-- Listed entries follows --

(* ===== verification/GoFloat.v ===== *)
(** Finite non-negative float64 values as a mantissa and a binary exponent, the
    rounding of a positive rational to the nearest of them (ties to even), and
    their comparison by value. *)
From S2P Require Import Prelude.
Open Scope Z_scope.

(** The value is [mant] times 2 to the power [expo]. *)
Record float64 := {
  mant : Z;
  expo : Z;
}.

(** The quotient rounded to the nearest integer, ties to even. *)
Definition div_ne (n d : Z) : Z :=
  let q := n / d in
  let r := n mod d in
  if 2 * r <? d then q
  else if d <? 2 * r then q + 1
  else q + q mod 2.

(** The binary exponent of the leading bit of num/den. *)
Definition lead_exponent (num den : Z) : Z :=
  let l := Z.log2 num - Z.log2 den in
  if num * 2 ^ Z.max 0 (- l) <? den * 2 ^ Z.max 0 l then l - 1 else l.

(** The exponent of the last bit of the float64 next to num/den: 53 bits of
    mantissa, and nothing below 2^-1074. *)
Definition last_exponent (num den : Z) : Z := Z.max (-1074) (lead_exponent num den - 52).

Definition fround (num den : Z) : float64 :=
  if num =? 0 then {| mant := 0; expo := 0 |}
  else
    let e := last_exponent num den in
    {| mant := div_ne (num * 2 ^ Z.max 0 (- e)) (den * 2 ^ Z.max 0 e); expo := e |}.

Definition of_Z (n : Z) : float64 := fround n 1.

(** Both values scaled by the same power of two. *)
Definition scaled (f : float64) (e : Z) : Z := mant f * 2 ^ (expo f - e).

Definition common_expo (f g : float64) : Z := Z.min (expo f) (expo g).

Definition fleb (f g : float64) : bool :=
  scaled f (common_expo f g) <=? scaled g (common_expo f g).

Definition fltb (f g : float64) : bool := negb (fleb g f).

Definition feqb (f g : float64) : bool := fleb f g && fleb g f.

(** Products round the exact product. *)
Definition fmul (f g : float64) : float64 :=
  let e := expo f + expo g in
  fround (mant f * mant g * 2 ^ Z.max 0 e) (2 ^ Z.max 0 (- e)).

(** No float64 is this large: an overflow. *)
Definition is_huge (f : float64) : bool := 2 ^ 1024 <=? mant f * 2 ^ Z.max 0 (expo f).

(** The integer part, of a conversion to an integer type. *)
Definition ftrunc (f : float64) : Z :=
  mant f * 2 ^ Z.max 0 (expo f) / 2 ^ Z.max 0 (- expo f).

(** ** Rounding *)

Lemma div_ne_bounds n d : 0 < d → n / d ≤ div_ne n d ≤ n / d + 1.
Proof.
  intros Hd. unfold div_ne. pose proof (Z.mod_pos_bound (n / d) 2).
  repeat case_goal; lia.
Qed.

(** The rounded quotient is within half a unit. *)
Lemma div_ne_error n d : 0 < d → - d ≤ 2 * (div_ne n d * d - n) ≤ d.
Proof.
  intros Hd. unfold div_ne. pose proof (Z.div_mod n d). pose proof (Z.mod_pos_bound n d).
  pose proof (Z.mod_pos_bound (n / d) 2).
  destruct (Z.ltb_spec (2 * (n mod d)) d); [nia|].
  destruct (Z.ltb_spec d (2 * (n mod d))); [nia|].
  assert ((n / d) mod 2 = 0 ∨ (n / d) mod 2 = 1) as [-> | ->] by lia; nia.
Qed.

(** Rounding keeps the integers on the grid below and above a value in order. *)
Lemma div_ne_ge n d k : 0 < d → k * d ≤ n → k ≤ div_ne n d.
Proof. intros Hd Hk. pose proof (div_ne_bounds n d Hd). pose proof (Z.div_le_lower_bound n d k). lia. Qed.

Lemma div_ne_le n d k : 0 < d → n ≤ k * d → div_ne n d ≤ k.
Proof.
  intros Hd Hk. destruct (Z.eq_dec n (k * d)) as [->|Hne].
  - unfold div_ne. rewrite Z.mod_mul, Z.div_mul by lia.
    destruct (Z.ltb_spec (2 * 0) d); lia.
  - pose proof (div_ne_bounds n d Hd). pose proof (Z.div_lt_upper_bound n d k). lia.
Qed.

Lemma div_ne_mono n m d : 0 < d → n ≤ m → div_ne n d ≤ div_ne m d.
Proof.
  intros Hd Hnm. destruct (Z.eq_dec (n / d) (m / d)) as [E|E].
  - unfold div_ne. rewrite <-E. pose proof (Z.mod_pos_bound (n / d) 2).
    assert (Hr : n mod d ≤ m mod d) by (rewrite !Z.mod_eq, <-E by lia; lia).
    destruct (Z.ltb_spec (2 * (n mod d)) d), (Z.ltb_spec (2 * (m mod d)) d),
      (Z.ltb_spec d (2 * (n mod d))), (Z.ltb_spec d (2 * (m mod d))); lia.
  - pose proof (Z.div_le_mono n m d Hd Hnm). pose proof (div_ne_bounds n d Hd).
    pose proof (div_ne_bounds m d Hd). lia.
Qed.

Lemma pow2_pos e : 0 < 2 ^ Z.max 0 e.
Proof. apply Z.pow_pos_nonneg; lia. Qed.
Lemma lead_exponent_upper num den k :
  0 < num → 0 < den → 0 ≤ k → num < den * 2 ^ k → lead_exponent num den ≤ k.
Proof.
  intros Hn Hd Hk Hlt. unfold lead_exponent.
  assert (Z.log2 num - Z.log2 den ≤ k); [|case_goal; lia].
  pose proof (Z.log2_le_mono num (den * 2 ^ k)) as Hmono.
  rewrite Z.log2_mul_pow2 in Hmono by lia. lia.
Qed.

(** Small integers are float64 values. *)
Lemma of_Z_exact n :
  0 ≤ n < 2 ^ 53 → expo (of_Z n) ≤ 0 ∧ mant (of_Z n) = n * 2 ^ (- expo (of_Z n)).
Proof.
  intros Hn. unfold of_Z, fround. destruct (Z.eqb_spec n 0) as [->|Hnz]; [done|]. simpl.
  assert (He : last_exponent n 1 ≤ 0).
  { unfold last_exponent. pose proof (lead_exponent_upper n 1 52) as Hl.
    assert (Z.log2 n < 53) by (apply Z.log2_lt_pow2; lia).
    unfold lead_exponent in *. simpl in *. case_goal; lia. }
  split; [done|]. rewrite (Z.max_l 0 (last_exponent n 1)) by lia.
  rewrite (Z.max_r 0 (- last_exponent n 1)) by lia.
  set (m := n * _). apply Z.le_antisymm; [apply div_ne_le|apply div_ne_ge]; lia.
Qed.

Lemma pow2_split a b : 0 ≤ a → 0 ≤ b → 2 ^ (a + b) = 2 ^ a * 2 ^ b.
Proof. apply Z.pow_add_r. Qed.

(** ** Comparison *)

Lemma scaled_shift f c c' : c' ≤ c ≤ expo f → scaled f c' = scaled f c * 2 ^ (c - c').
Proof.
  intros Hc. unfold scaled. rewrite <-Z.mul_assoc, <-pow2_split by lia. do 2 f_equal. lia.
Qed.

(** Any common exponent decides the comparison. *)
Lemma fleb_at f g c :
  c ≤ common_expo f g → fleb f g = (scaled f c <=? scaled g c).
Proof.
  unfold common_expo. intros Hc. unfold fleb, common_expo. set (m := Z.min (expo f) (expo g)) in *.
  rewrite (scaled_shift f m c), (scaled_shift g m c) by lia.
  pose proof (Z.pow_pos_nonneg 2 (m - c)).
  destruct (Z.leb_spec (scaled f m) (scaled g m)); symmetry; [apply Z.leb_le|apply Z.leb_gt]; nia.
Qed.

Lemma fleb_refl f : fleb f f = true.
Proof. unfold fleb. apply Z.leb_refl. Qed.

Lemma fleb_total f g : fleb f g = true ∨ fleb g f = true.
Proof.
  unfold fleb, common_expo. rewrite (Z.min_comm (expo g)), !Z.leb_le. lia.
Qed.

Lemma fleb_trans f g h : fleb f g = true → fleb g h = true → fleb f h = true.
Proof.
  set (c := Z.min (expo f) (Z.min (expo g) (expo h))).
  rewrite (fleb_at f g c), (fleb_at g h c), (fleb_at f h c) by (unfold common_expo; lia).
  rewrite !Z.leb_le. lia.
Qed.

Lemma fltb_iff f g : fltb f g = true ↔ fleb g f = false.
Proof. unfold fltb. apply negb_true_iff. Qed.

(** Comparison of a small integer with a float64 that has fractional bits. *)
Lemma fleb_of_Z n f :
  0 ≤ n < 2 ^ 53 → expo f ≤ 0 → fleb (of_Z n) f = (n * 2 ^ (- expo f) <=? mant f).
Proof.
  intros Hn Hf. destruct (of_Z_exact n Hn) as [He Hm]. unfold fleb, scaled, common_expo.
  rewrite Hm. set (e := expo (of_Z n)) in *. set (c := Z.min e (expo f)).
  assert (Hc : n * 2 ^ (- e) * 2 ^ (e - c) = n * 2 ^ (- expo f) * 2 ^ (expo f - c)).
  { rewrite <-!Z.mul_assoc, <-!pow2_split by lia. do 2 f_equal. lia. }
  rewrite Hc. pose proof (Z.pow_pos_nonneg 2 (expo f - c)).
  destruct (Z.leb_spec (n * 2 ^ (- expo f)) (mant f)); [apply Z.leb_le|apply Z.leb_gt]; nia.
Qed.
Close Scope Z_scope.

-- Listed entries concluded --

Each line from the top of the material above, through the one that contains "Definition fltb (f", should be restated word for word.

(* ===== verification/GoFloat.v ===== *)
(** Finite non-negative float64 values as a mantissa and a binary exponent, the
    rounding of a positive rational to the nearest of them (ties to even), and
    their comparison by value. *)
From S2P Require Import Prelude.
Open Scope Z_scope.

(** The value is [mant] times 2 to the power [expo]. *)
Record float64 := {
  mant : Z;
  expo : Z;
}.

(** The quotient rounded to the nearest integer, ties to even. *)
Definition div_ne (n d : Z) : Z :=
  let q := n / d in
  let r := n mod d in
  if 2 * r <? d then q
  else if d <? 2 * r then q + 1
  else q + q mod 2.

(** The binary exponent of the leading bit of num/den. *)
Definition lead_exponent (num den : Z) : Z :=
  let l := Z.log2 num - Z.log2 den in
  if num * 2 ^ Z.max 0 (- l) <? den * 2 ^ Z.max 0 l then l - 1 else l.

(** The exponent of the last bit of the float64 next to num/den: 53 bits of
    mantissa, and nothing below 2^-1074. *)
Definition last_exponent (num den : Z) : Z := Z.max (-1074) (lead_exponent num den - 52).

Definition fround (num den : Z) : float64 :=
  if num =? 0 then {| mant := 0; expo := 0 |}
  else
    let e := last_exponent num den in
    {| mant := div_ne (num * 2 ^ Z.max 0 (- e)) (den * 2 ^ Z.max 0 e); expo := e |}.

Definition of_Z (n : Z) : float64 := fround n 1.

(** Both values scaled by the same power of two. *)
Definition scaled (f : float64) (e : Z) : Z := mant f * 2 ^ (expo f - e).

Definition common_expo (f g : float64) : Z := Z.min (expo f) (expo g).

Definition fleb (f g : float64) : bool :=
  scaled f (common_expo f g) <=? scaled g (common_expo f g).

Definition fltb (f g : float64) : bool := negb (fleb g f).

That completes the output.